The changes will require that:
- at least 40% of the board are women
- at least one of the senior board positions (Chair, Chief Executive Officer (CEO), Senior Independent Director (SID) or Chief Financial Officer (CFO)) is a woman
- at least one member of the board is from a non-white ethnic minority background (as referenced in the categories recommended by the Office for National Statistics (ONS)).
We found that most companies (93%) are compliant with the Parker Review target of at least one board member from an ethnic minority background (58%) or are working towards this (30%). There is a clear split between those that are proudly on course to achieving the FCA targets of at least 40% female board representation and at least one woman in a senior board position, and those that don’t seem to be aware of this new target or feel that, being members of the 30% Club or compliant with the Hampton-Alexander Review target, they have done enough.
We also found that only 13% of companies provide a detailed policy, including timebound targets, for increasing ethnic diversity in the workforce, and almost half (45%) don’t even mention ethnic diversity. The new requirements mean that companies will be more inclined to discuss their policies more prominently in the annual report, which we are already starting to find in some of the latest reports reviewed.
We recently reviewed reporters with year ends of June, July, August and September 2022 to see how they are saying about the upcoming changes.
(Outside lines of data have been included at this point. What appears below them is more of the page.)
(** * Readers *)

(** [r] reads back what [enc] writes when [k] bytes follow, and accepts nothing else. *)
Record lawful_before {A} (k : nat) (r : reader A) (enc : A -> list Z) (wf : A -> Prop) : Prop := {
  before_read : forall a rest, wf a -> (k <= length rest)%nat -> r (enc a ++ rest) = Ok (a, rest);
  before_canon : forall input a rest, Forall byte input -> r input = Ok (a, rest) ->
    input = enc a ++ rest /\ wf a /\ Forall byte rest }.

Lemma read_n_lawful {A} (r : reader A) enc wf n :
  lawful r enc wf ->
  lawful (read_n n r) (fun l => concat (enc <$> l)) (fun l => length l = n /\ Forall wf l).
Proof.
  intros [Hread Hcanon]. split.
  - intros l rest [<- Hl]. induction Hl as [|a l Ha Hl IH]; [done|].
    cbn [length read_n fmap list_fmap concat]. rewrite <- app_assoc, Hread by done.
    cbn [rbind]. fold (fmap (M := list) enc l). rewrite IH. done.
  - induction n as [|n IH]; intros input l rest Hb Hr; cbn [read_n] in Hr; [by simplify_eq|].
    apply rbind_ok in Hr as ([a cur] & Ha & Hr). apply rbind_ok in Hr as ([l' cur'] & Hl & Hr).
    simplify_eq. apply Hcanon in Ha as (-> & Hwa & Hb'); [|done].
    apply IH in Hl as (-> & (<- & Hwl) & Hb''); [|done].
    split_and!; [|done|by constructor|done]. cbn [fmap list_fmap concat]. by rewrite <- app_assoc.
Qed.

Lemma read_flag_lawful e : lawful (read_flag e) (fun b => [bool_byte b]) (fun _ => True).
Proof.
  split.
  - intros [] rest _; reflexivity.
  - intros input b rest Hb Hr. unfold read_flag in Hr. repeat canon_step. simplify_eq.
    split_and!; [|done|done]. rename H1 into Hz.
    destruct (Z.eqb_spec z 0) as [->|]; [by simplify_eq|].
    destruct (Z.eqb_spec z 1) as [->|]; by simplify_eq.
Qed.

Lemma read_recipient_lawful :
  lawful read_recipient (fun r => be_bytes 20 r.1 ++ be_bytes 32 r.2)
    (fun r => fits 20 r.1 /\ fits 32 r.2).
Proof.
  split.
  - intros [a k] rest [Ha Hk]. unfold read_recipient. rewrite <- app_assoc. cbn [fst snd] in *. by do 2 read_step.
  - intros input r rest Hb Hr. unfold read_recipient in Hr. repeat canon_step. simplify_eq.
    by rewrite <- app_assoc.
Qed.

(** A count on two bytes, then the elements. *)
Definition counted {A} (enc : A -> list Z) (l : list A) : list Z :=
  be_bytes 2 (Z.of_nat (length l)) ++ concat (enc <$> l).
Definition wf_counted {A} (wf : A -> Prop) (l : list A) : Prop :=
  fits 2 (Z.of_nat (length l)) /\ Forall wf l.

Lemma ensure_remaining_ok n cur : (n <= length cur)%nat -> ensure_remaining n cur = Ok tt.
Proof. intros. unfold ensure_remaining. by rewrite (proj2 (Nat.ltb_ge _ _)). Qed.

Lemma length_concat_const {A} (enc : A -> list Z) w l :
  (forall a, length (enc a) = w) -> length (concat (enc <$> l)) = (length l * w)%nat.
Proof.
  intros Hw. induction l as [|a l IH]; [done|]. cbn [fmap list_fmap concat length].
  fold (fmap (M := list) enc l). rewrite length_app, Hw, IH. lia.
Qed.

(** The common shape of the list readers of the boundary payload. *)
Lemma counted_lawful {A} (r : reader A) enc wf w k (guard : nat -> result unit) :
  lawful r enc wf -> (forall a, length (enc a) = w) ->
  lawful_before k (fun cur =>
      let? (count, cur) := read_be 2 Panic cur in
      let? _ := guard (Z.to_nat count) in
      let? _ := ensure_remaining (Z.to_nat count * w + k) cur in
      read_n (Z.to_nat count) r cur)
    (counted enc) (fun l => wf_counted wf l /\ guard (length l) = Ok tt).
Proof.
  intros Hr Hw. split.
  - intros l rest [[Hl Hwf] Hg] Hk. unfold counted. rewrite <- app_assoc. read_step.
    rewrite Nat2Z.id, Hg. cbn [rbind].
    rewrite ensure_remaining_ok by (rewrite length_app, (length_concat_const _ w) by done; lia).
    cbn [rbind]. by apply (law_read _ _ _ (read_n_lawful _ _ _ _ Hr)).
  - intros input l rest Hb Hd. repeat canon_step.
    match goal with Hx : read_n _ _ ?i = _, Hi : Forall byte ?i |- _ =>
      apply (law_canon _ _ _ (read_n_lawful _ _ _ _ Hr)) in Hx as (-> & [Hlen Hwf] & Hrest);
        [|exact Hi] end.
    assert (Hz : Z.of_nat (length l) = z) by (unfold fits in *; lia).
    unfold counted, wf_counted. rewrite Hz, <- app_assoc, Hlen. done.
Qed.

Lemma lawful_before_ext {A} k (r r' : reader A) enc enc' (wf wf' : A -> Prop) :
  lawful_before k r enc wf -> (forall cur, r' cur = r cur) -> (forall a, enc a = enc' a) ->
  (forall a, wf a <-> wf' a) -> lawful_before k r' enc' wf'.
Proof.
  intros [Hr Hc] Hrr He Hw. split.
  - intros a rest Ha%Hw Hk. rewrite Hrr, <- He. by apply Hr.
  - intros input a rest Hb. rewrite Hrr. intros (-> & ? & ?)%Hc; [|done].
    rewrite <- He, <- Hw. done.
Qed.

Lemma read_active_set_lawful :
  lawful_before 4 read_active_set (counted (be_bytes 20)) (wf_counted (fits 20)).
Proof.
  eapply lawful_before_ext;
    [apply (counted_lawful (read_be 20 Panic) (be_bytes 20) (fits 20) 20 4 (fun _ => Ok tt))
    |reflexivity|done|intros l; simpl; tauto].
  - by apply read_be_lawful.
  - apply length_be_bytes.
Qed.

Lemma read_recipients_lawful :
  lawful_before 34 read_recipients (counted (fun r => be_bytes 20 r.1 ++ be_bytes 32 r.2))
    (wf_counted (fun r => fits 20 r.1 /\ fits 32 r.2)).
Proof.
  destruct (counted_lawful read_recipient _ _ 52 34 (fun _ => Ok tt) read_recipient_lawful) as [Hr Hc].
  { intros. by rewrite length_app, !length_be_bytes. }
  split.
  - intros l rest Hl Hk. unfold read_recipients.
    rewrite (proj2 (Nat.ltb_ge _ _)) by (unfold counted; rewrite !length_app, length_be_bytes; lia).
    by apply Hr.
  - intros input l rest Hb Hd. unfold read_recipients in Hd.
    apply rbind_ok in Hd as ([] & _ & Hd). apply Hc in Hd as (-> & [? _] & ?); done.
Qed.

Lemma read_exclusions_lawful :
  lawful_before 0 read_exclusions (counted (be_bytes 20))
    (fun l => wf_counted (fits 20) l /\ (length l <= MAX_TEE_EXPIRED_TARGET_EXCLUSIONS)%nat).
Proof.
  eapply lawful_before_ext;
    [apply (counted_lawful (read_be 20 Panic) (be_bytes 20) (fits 20) 20 0 (fun n =>
       rrequire (n <=? MAX_TEE_EXPIRED_TARGET_EXCLUSIONS)%nat
         (Fatal "TEE expiry exclusions exceed protocol cap")))
    | |done|].
  - by apply read_be_lawful.
  - apply length_be_bytes.
  - intros cur. unfold read_exclusions. destruct (read_be 2 Panic cur) as [[count ?]| |]; [|done..].
    cbn [rbind]. by rewrite (Nat.add_0_r (Z.to_nat count * 20)).
  - intros l. simpl. rewrite rrequire_iff, Nat.leb_le. done.
Qed.

Definition sized_u32 (l : list Z) : list Z := be_bytes 4 (Z.of_nat (length l)) ++ l.
Definition wf_sized_u32 (l : list Z) : Prop := fits 4 (Z.of_nat (length l)) /\ Forall byte l.

Lemma read_bytes_u32_lawful k : lawful_before k (read_bytes_u32 k) sized_u32 wf_sized_u32.
Proof.
  split.
  - intros l rest [Hl Hb] Hk. unfold read_bytes_u32, sized_u32. rewrite <- app_assoc. read_step.
    rewrite Nat2Z.id, ensure_remaining_ok by (rewrite length_app; lia). cbn [rbind].
    by apply take_bytes_app.
  - intros input l rest Hb Hd. unfold read_bytes_u32 in Hd. repeat canon_step.
    assert (Hz : Z.of_nat (length l) = z) by (unfold fits in *; lia).
    unfold sized_u32, wf_sized_u32. rewrite Hz, <- app_assoc. done.
Qed.

(** * Boundary payloads *)

Section Codec.
Context {H : Keccak}.

(** The widths of the fields; the lengths are the encoder's checks. *)
Record wf_boundary (b : DkgBoundaryArtifact) : Prop := {
  wb_epoch : fits 8 (ba_epoch b);
  wb_cycle : fits 8 (dkg_cycle b);
  wb_freeze : fits 8 (freeze_height b);
  wb_planned : fits 8 (planned_activation_height b);
  wb_target : fits 32 (target_set_hash b);
  wb_version : fits 8 (ba_vrf_material_version b);
  wb_key : fits 32 (vrf_group_public_key b);
  wb_set_hash : fits 32 (ba_committee_set_hash b);
  wb_active_hash : fits 32 (active_set_hash (reshare b));
  wb_active : Forall (fits 20) (new_active_set (reshare b));
  wb_outcome : Forall byte (outcome b);
  wb_key_bytes : Forall byte (vrf_group_public_key_bytes b);
  wb_recipients : Forall (fun r => fits 20 r.1 /\ fits 32 r.2) (tee_recipient_pubkeys b);
  wb_excl_hash : fits 32 (ba_tee_expired_target_exclusions_hash b);
  wb_excl : Forall (fits 20) (tee_expired_target_exclusions b) }.

(** [boundary_bytes] in terms of the readers' encodings. *)
Lemma boundary_bytes_eq b :
  boundary_bytes b =
    be_bytes 8 (ba_epoch b) ++ be_bytes 8 (dkg_cycle b) ++ be_bytes 8 (freeze_height b)
    ++ be_bytes 8 (planned_activation_height b) ++ be_bytes 32 (target_set_hash b)
    ++ be_bytes 8 (ba_vrf_material_version b) ++ be_bytes 32 (vrf_group_public_key b)
    ++ be_bytes 32 (ba_committee_set_hash b)
    ++ [bool_byte (is_validator_set_change b)] ++ [bool_byte (is_full_dkg b)]
    ++ be_bytes 32 (active_set_hash (reshare b))
    ++ counted (be_bytes 20) (new_active_set (reshare b))
    ++ sized_u32 (outcome b) ++ sized_u32 (vrf_group_public_key_bytes b)
    ++ counted (fun r => be_bytes 20 r.1 ++ be_bytes 32 r.2) (tee_recipient_pubkeys b)
    ++ be_bytes 32 (ba_tee_expired_target_exclusions_hash b)
    ++ counted (be_bytes 20) (tee_expired_target_exclusions b).
Proof. unfold boundary_bytes, counted, sized_u32. by rewrite <- !app_assoc. Qed.

Lemma count_fits n : ensure_count_fits_u16 n = Ok tt <-> fits 2 (Z.of_nat n).
Proof. unfold ensure_count_fits_u16, fits. rewrite rrequire_iff, Z.leb_le. change (256 ^ Z.of_nat 2) with (2 ^ 16). lia. Qed.
Lemma payload_fits n : ensure_payload_fits_u16 n = Ok tt <-> fits 2 (Z.of_nat n).
Proof. unfold ensure_payload_fits_u16, fits. rewrite rrequire_iff, Z.leb_le. change (256 ^ Z.of_nat 2) with (2 ^ 16). lia. Qed.
Lemma len_fits n : ensure_len_fits_u32 n = Ok tt <-> fits 4 (Z.of_nat n).
Proof. unfold ensure_len_fits_u32, fits, u32_max. rewrite rrequire_iff, Z.leb_le. change (256 ^ Z.of_nat 4) with (2 ^ 32). lia. Qed.

(** What the encoder checks. *)
Lemma encode_boundary_ok b bytes :
  encode_boundary_payload b = Ok bytes <->
  bytes = boundary_bytes b
  /\ fits 2 (Z.of_nat (length (new_active_set (reshare b)))) /\ fits 4 (Z.of_nat (length (outcome b)))
  /\ fits 4 (Z.of_nat (length (vrf_group_public_key_bytes b)))
  /\ fits 2 (Z.of_nat (length (tee_recipient_pubkeys b)))
  /\ tee_expired_target_exclusions_hash (tee_expired_target_exclusions b)
     = Ok (ba_tee_expired_target_exclusions_hash b).
Proof.
  rewrite <- !count_fits, <- !len_fits. unfold encode_boundary_payload. split.
  - intros He. repeat canon_step. simplify_eq. by repeat match goal with u : unit |- _ => destruct u end.
  - intros (-> & -> & -> & -> & -> & Hh). cbn [rbind].
    assert (Hv : validate_tee_expired_target_exclusions (tee_expired_target_exclusions b) = Ok tt).
    { unfold tee_expired_target_exclusions_hash in Hh. by apply rbind_ok in Hh as ([] & ? & _). }
    rewrite Hv, Hh. cbn [rbind]. by rewrite Z.eqb_refl.
Qed.

Lemma exclusions_cap l h :
  tee_expired_target_exclusions_hash l = Ok h -> (length l <= MAX_TEE_EXPIRED_TARGET_EXCLUSIONS)%nat.
Proof.
  unfold tee_expired_target_exclusions_hash, validate_tee_expired_target_exclusions. intros Hh.
  repeat canon_step. by apply Nat.leb_le.
Qed.
Lemma cap_fits l : (length l <= MAX_TEE_EXPIRED_TARGET_EXCLUSIONS)%nat -> fits 2 (Z.of_nat (length (l : list Z))).
Proof. unfold MAX_TEE_EXPIRED_TARGET_EXCLUSIONS, fits. intros. change (256 ^ Z.of_nat 2) with 65536. lia. Qed.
We found that reporters who address their status of compliance with the disclosures from the get-go and demonstrate plans to meet the requirements signal accountability and transparency which we encourage; for example AJ Bell page 37 and DuneIm page 84.
We also identified an increase in reporting on people policies, with companies highlighting updates to their targets and policies in light of the new diversity requirements. Severn Trent page 116 clearly presented its targets for the future year which were reflective of the new requirements. Likewise, Virgin Money page 105 informs readers in its Nomination Committee report that its Board had approved revised diversity and inclusion targets.
The FCA rules require reporters to disclose the diversity details of the members on the board and executive committee in tabular format. Of the reporters reviewed in our sample only Compass Group was found to be compliant with this requirement and, while the rules do not apply until the company’s September 2023 year end, it has disclosed the information and has demonstrated high levels of transparency as well as openness to change; see page 63 of Compass Group’s Annual Report for an example of the table.
While we found companies willing to highlight changes in their policies, few have discussed this in the context of remuneration, and of the companies sampled we found Close Brothers chose to address the FCA’s diversity reporting requirements in its Directors’ Remuneration Report, page 127.
- Explain how the new requirements are being addressed by the Board and include any challenges along with how these are being managed to demonstrate accountability.
- Be transparent about changes to policies and explain your rationale.
- Set and define timebound targets to increase credibility.